A linear transformation T: Rⁿ → Rᵐ satisfies T(cu + v) = cT(u) + T(v) for all scalars c and vectors u, v. Linear transformations preserve vector addition and scalar multiplication, making them algebraic homomorphisms. Every linear transformation is represented by a unique matrix A such that T(x) = Ax.
You already know functions from earlier math — a function takes an input and produces an output. A linear transformation is a special kind of function that takes *vectors* as inputs and produces *vectors* as outputs, subject to two constraints that make it structurally well-behaved. These constraints are what give linear algebra its power.

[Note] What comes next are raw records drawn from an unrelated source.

Lemma quicksort_orders_reverse_every_level_witness :
  (∀ orders : list (nat * Z), 1 < length orders →
   ∃ pivot sorted_less sorted_greater,
     orders !! (length orders / 2) = Some pivot ∧
     sorts_to snd Z.ltb Z.eqb Z.gtb
       (List.filter (λ o, Z.ltb (snd o) (snd pivot)) orders) true sorted_less ∧
     sorts_to snd Z.ltb Z.eqb Z.gtb
       (List.filter (λ o, Z.gtb (snd o) (snd pivot)) orders) true sorted_greater ∧
     sorts_to snd Z.ltb Z.eqb Z.gtb orders true
       (rev (sorted_less ++
             List.filter (λ o, Z.eqb (snd o) (snd pivot)) orders ++
             sorted_greater))) ∧
  (∃ ascending descending,
     snd <$> orders_212 = [2; 1; 2]%Z ∧
     sorts_to snd Z.ltb Z.eqb Z.gtb orders_212 false ascending ∧
     sorts_to snd Z.ltb Z.eqb Z.gtb orders_212 true descending ∧
     ascending = [(1, 1%Z); (0, 2%Z); (2, 2%Z)] ∧
     descending = [(0, 2%Z); (2, 2%Z); (1, 1%Z)] ∧
     descending ≠ rev ascending).
Proof.
  exact (quicksort_orders_reverse_every_level snd Z.ltb Z.eqb Z.gtb Z_total_order).
Defined.
End UtilsSortFacts.

(** ** Facts about the matcher *)

Module RegexFacts.
Import Regex.

Section matcher.
Context {U : Unicode}.

Lemma Matches_Fail s : ¬ Matches Fail s.
Proof. inversion 1. Qed.

Lemma Matches_Empty s : Matches Empty s ↔ s = [].
Proof. split; [by inversion 1|intros ->; constructor]. Qed.

Lemma Matches_Seq r1 r2 s :
  Matches (Seq r1 r2) s ↔ ∃ s1 s2, s = s1 ++ s2 ∧ Matches r1 s1 ∧ Matches r2 s2.
Proof.
  split.
  - inversion 1; subst; eauto.
  - intros (s1 & s2 & -> & H1 & H2). by constructor.
Qed.

Lemma Matches_Branch r1 r2 s :
  Matches (Branch r1 r2) s ↔ Matches r1 s ∨ Matches r2 s.
Proof.
  split.
  - inversion 1; subst; eauto.
  - intros [H|H]; [by apply MBranchL|by apply MBranchR].
Qed.

Lemma nullable_spec r : nullable r = true ↔ Matches r [].
Proof.
  induction r as [| |items|r1 IH1 r2 IH2|r1 IH1 r2 IH2|r IH]; simpl.
  - split; [done|by intros ?%Matches_Fail].
  - split; [constructor|done].
  - split; [done|inversion 1].
  - rewrite andb_true_iff, IH1, IH2, Matches_Seq. split.
    + intros [H1 H2]. by exists [], [].
    + intros (s1 & s2 & Heq & H1 & H2). symmetry in Heq.
      apply app_eq_nil in Heq as [-> ->]. done.
  - by rewrite orb_true_iff, IH1, IH2, Matches_Branch.
  - split; [constructor|done].
Qed.

(** A match of [Star r] on a non-empty string starts with a non-empty
    match of [r]. *)
Lemma Matches_Star_cons r c s :
  Matches (Star r) (c :: s) →
  ∃ s1 s2, s = s1 ++ s2 ∧ Matches r (c :: s1) ∧ Matches (Star r) s2.
Proof.
  intros H. remember (Star r) as r' eqn:Hr. remember (c :: s) as s' eqn:Hs.
  revert s Hs.
  induction H as [| | | | | |r0 t1 t2 H1 _ H2 IH2]; intros t Ht; try done.
  injection Hr as ->. destruct t1 as [|c' t1]; simpl in Ht.
  - by apply IH2.
  - injection Ht as -> <-. by exists t1, t2.
Qed.

Lemma deriv_spec c r s : Matches (deriv c r) s ↔ Matches r (c :: s).
Proof.
  revert s.
  induction r as [| |items|r1 IH1 r2 IH2|r1 IH1 r2 IH2|r IH]; intros s; simpl.
  - split; by intros ?%Matches_Fail.
  - split; [by intros ?%Matches_Fail|inversion 1].
  - destruct (existsb (item_matches c) items) eqn:Hin.
    + rewrite Matches_Empty. split; [intros ->; by constructor|by inversion 1].
    + split; [by intros ?%Matches_Fail|]. inversion 1; subst. congruence.
  - rewrite Matches_Branch, !Matches_Seq. split.
    + intros [(s1 & s2 & -> & H1 & H2)|H].
      * exists (c :: s1), s2. by rewrite <- IH1.
      * destruct (nullable r1) eqn:Hn; [|by apply Matches_Fail in H].
        exists [], (c :: s). by rewrite <- nullable_spec, <- IH2.
    + intros (s1 & s2 & Heq & H1 & H2). destruct s1 as [|c' s1]; simpl in Heq.
      * right. subst s2. apply nullable_spec in H1. rewrite H1. by apply IH2.
      * injection Heq as <- ->. left. exists s1, s2. by rewrite IH1.
  - by rewrite !Matches_Branch, IH1, IH2.
  - rewrite Matches_Seq. split.
    + intros (s1 & s2 & -> & H1 & H2). apply IH in H1.
      by apply (MStarApp r (c :: s1) s2).
    + intros (s1 & s2 & -> & H1 & H2)%Matches_Star_cons.
      exists s1, s2. by rewrite IH.
Qed.

(** The matcher decides the declarative semantics. *)
Lemma accepts_spec r s : accepts r s = true ↔ Matches r s.
Proof.
  revert r. induction s as [|c s IH]; intros r; simpl.
  - apply nullable_spec.
  - by rewrite IH, deriv_spec.
Qed.

Lemma re_match_spec r s : re_match r s = true ↔ PyMatches r s.
Proof.
  unfold re_match, PyMatches. rewrite orb_true_iff, accepts_spec.
  apply or_iff_compat_l.
  destruct (rev s) as [|c before] eqn:Hrev.
  - split; [done|]. intros (s' & -> & _).
    rewrite rev_app_distr in Hrev. done.
  - apply (f_equal (@rev _)) in Hrev. rewrite rev_involutive in Hrev.
    simpl in Hrev. subst s.
    rewrite andb_true_iff, N.eqb_eq, accepts_spec. split.
    + intros [-> H]. eauto.
    + intros (s' & [-> [= ->]]%app_inj_tail & H). done.
Qed.

Lemma re_match_false r s : re_match r s = false ↔ ¬ PyMatches r s.
Proof.
  rewrite <- re_match_spec. by destruct (re_match r s).
Qed.

End matcher.
End RegexFacts.

(** ** Facts about the domain model *)

Module ModelsFacts.
Import Regex RegexFacts Models.
Local Open Scope models_scope.

Local Arguments hex : simpl never.
Local Arguments uuid4_int : simpl never.
Local Arguments str_of : simpl never.

Lemma hex_length width v : length (hex width v) = width.
Proof.
  revert v. induction width as [|width IH]; intros v; [done|].
  change (hex (S width) v) with (hex width (v / 16)%N ++ [hex_digit (v mod 16)%N]).
  rewrite length_app, IH. simpl. lia.
Qed.

Lemma generated_id_nonempty random : hex 32 (uuid4_int random) ≠ [].
Proof.
  intros Heq. apply (f_equal length) in Heq. by rewrite hex_length in Heq.
Qed.

Lemma or_generated_nonempty v w : or_generated v w ≠ [].
Proof.
  destruct v as [[|c s]|]; simpl; first [done | apply generated_id_nonempty].
Qed.

(** A float that is at least zero is not below zero. *)
Lemma SFleb_zero_not_ltb (x : float) :
  SFleb (S754_zero false) x = true → SFltb x (S754_zero false) = false.
Proof. by destruct x as [[]|[]| |[] m e]. Qed.

Lemma fresh_heap_None (w : World) : heap w !! fresh (dom (heap w)) = None.
Proof. apply not_elem_of_dom, is_fresh. Qed.

Lemma lookup_fresh_ne (w : World) l o :
  heap w !! l = Some o → fresh (dom (heap w)) ≠ l.
Proof. intros Hl Heq. rewrite <- Heq, fresh_heap_None in Hl. done. Qed.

The two conditions are: T(u + v) = T(u) + T(v), and T(cv) = cT(v). Together they can be compressed into the single condition T(cu + v) = cT(u) + T(v). Intuitively, this says it doesn't matter whether you "do the algebra first, then transform" or "transform first, then do the algebra" — you get the same answer. A transformation with this property is one we can analyze, compose, and invert in a clean, predictable way.
A critical consequence: every linear transformation sends the zero vector to the zero vector. Proof: T(0) = T(0·v) = 0·T(v) = 0. This gives you a quick test — if a function sends any input to a nonzero output when all inputs are zero, it is not linear. This disqualifies functions like T(x) = x + 1, which look almost linear but fail the zero-vector test.
The connection to matrices is fundamental: every linear transformation T: ℝⁿ → ℝᵐ can be represented by an m×n matrix A, where T(x) = Ax. To find A, you only need to know what T does to the standard basis vectors — linearity then determines T's behavior everywhere else. This matrix representation is the bridge to eigenvalues, determinants, and the rest of linear algebra.
Geometrically, linear transformations on ℝ² and ℝ³ include rotations, reflections, scaling, and projections — all operations that map straight lines to straight lines and keep the origin fixed. Non-linear operations like "shift everything right by 1" fail to be linear precisely because they move the origin. Keeping this geometric picture in mind helps you check whether a given transformation can possibly be linear.